Uma noite, meio chuvosa, mal começada a aula, não sei se pelo conhaque ou pelo pó do giz, esse professor começou a espirrar sem parar.
Num dado momento, num acesso mais forte, voou sua dentadura que bateu num canto da carteira de uma aluna. Ela se assustou, recuou o que pode, mas se manteve respeitosa.
Com toda aquela dificuldade, cambaleando, o professor se abaixou e conseguiu resgatar a dentadura no chão, num local incômodo. Escondeu-a no bolso do paletó. Quem poderia ajudá-lo?
A aula se encerrou. O professor nunca mais voltou.
A cena entre o trágico e o cômico. Ri muito, demais. Anos depois, me divertia em lembrar essa cena que no fundo, fora rigorosamente triste.

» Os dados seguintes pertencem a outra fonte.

Lemma handle_unique_pairs db req :
  unique_pairs db = true -> unique_pairs (snd (handle db req)) = true.
Proof.
  intros H. destruct req as [tg name|tg|tg|now a b|tg|tg]; cbn [handle];
    auto.
  - destruct (create_user db tg name) as [[u db']|e] eqn:E; cbn [snd]; auto.
    apply create_user_frame in E as (_ & Hr & _).
    unfold unique_pairs in *. now rewrite Hr.
  - destruct (get_user db tg); auto.
  - destruct (create_referral db now a b) as [[r db']|e] eqn:E; cbn [snd];
      auto.
    pose proof E as F. apply create_referral_frame in F as (_ & Hr & _).
    rewrite create_referral_cases in E.
    destruct (has_referral db a b) eqn:Hab; [discriminate|].
    apply add_referral_Ok in E as (Er & _).
    unfold unique_pairs in *. rewrite Hr, no_repeated_pair_app_one, H.
    rewrite Er. cbn [Referral.user_tg_id Referral.friend_tg_id].
    unfold has_referral in Hab. now rewrite Hab.
  - destruct (get_referral_link db tg); auto.
Qed.

Lemma run_unique_pairs reqs : forall db,
  unique_pairs db = true -> unique_pairs (run db reqs) = true.
Proof.
  induction reqs as [|req reqs IH]; intros db H; [exact H|].
  rewrite run_cons. apply IH. now apply handle_unique_pairs.
Qed.

Lemma no_repeated_pair_count (l : list Referral.row) (a b : string) :
  no_repeated_pair l = true ->
  (List.length
     (filter (fun r => String.eqb (Referral.user_tg_id r) a
                       && String.eqb (Referral.friend_tg_id r) b) l)
   <= 1)%nat.
Proof.
  induction l as [|x l IH]; simpl; [lia|].
  intros [Hx Hl]%andb_prop. specialize (IH Hl).
  destruct (String.eqb_spec (Referral.user_tg_id x) a) as [Ea|_];
    simpl; [|exact IH].
  destruct (String.eqb_spec (Referral.friend_tg_id x) b) as [Eb|_];
    simpl; [|exact IH].
  apply negb_true_iff in Hx. rewrite Ea, Eb in Hx.
  apply first_filter_None in Hx. apply filter_nil_of_first in Hx.
  rewrite Hx. simpl. lia.
Qed.

(** X3. Served one after the other, the requests never store an ordered pair
    twice: a [referrals] table without a repeated pair has none after any
    requests, so every pair has at most one row. *)
Theorem unique_pairs_kept db reqs :
  unique_pairs db = true ->
  unique_pairs (run db reqs) = true /\
  (forall a b,
     (List.length (referrals_with_pair (run db reqs) a b) <= 1)%nat).
Proof.
  intros H. pose proof (run_unique_pairs reqs db H) as H'.
  split; [exact H'|]. intros a b. now apply no_repeated_pair_count.
Qed.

Lembranças do TUCA – Teatro da Universidade Católica, histórico, ao lado, do teatro – inaugurado em 1965 com a peça “Morte e Vida Severina” de João Cabral de Melo Neto - das conferências, da resistência à repressão, dos incêndios suspeitos em 1984, sua reinauguração em janeiro de 2002, todo esse clima nos prédios da querida PUC, no meu inesquecível curso de Direito.


Fragmentos

Em qualquer lugar onde esteja, sempre sou surpreendido por lembranças de cenas e experiências que fizeram parte da minha vida, mas algumas são fragmentos inexpressivos: uma imagem de um filme, um acontecimento qualquer, um rosto, um colega de escola que nunca mais vi, uma chuvarada, uma frase perdida.
Mas, um antigo vizinho, muito pobre, morando numa edícula caindo aos pedaços, moleque leal, humilde, amigo, sempre esteve por perto. Ele tinha uma irmã mais velha, que eu soubesse, melhor de vida em relação à família muito pobre.
Um dia, ao anoitecer, ele me trouxe um naco de pudim que sua irmã havia preparado. Eu gostei muito. São essas lembranças que estariam perdidas não fossem esses mecanismos psíquicos que as trazem de volta num momento inesperado. Aparentemente sem causa.
Este fragmento não é tão inesperado: o dia em que fui destacado para acompanhar como instrutor o desfile de sete de setembro do ginasial, pelo professor de educação física – talvez porque eu me destacara numa aula de defesa pessoal, leve – juntamente com uma menina sabidamente mui aplicada.
Quanto me interessei por ela! Talvez ela percebesse e retribuísse algo.
O caso é que tanto eu como ela andávamos de bicicleta pelas redondezas, sempre nos cruzando, não faltando aquele flerte tímido. Eu, na verdade, forçava para encontrá-la.
Como acabou isso tudo? Não sei bem. Só sei que já devo ter falado desse flertezinho nalgum lugar.
Naqueles tempos heroicos, que me sentia forte candidato à namorado da Brenda Lee quando fez excursão pelo Brasil, sonhando que os caminhos do destino me fizessem chegar até ela. Alguém se lembra dela? “I’m sorry”, lembram-se?
Mas, essas imagens estão comigo e às vezes renascem, como outras tantas.

Ah, os fragmentos.

Referências:

Fotos:
www.skycrapercity.com (1a. e 2a.)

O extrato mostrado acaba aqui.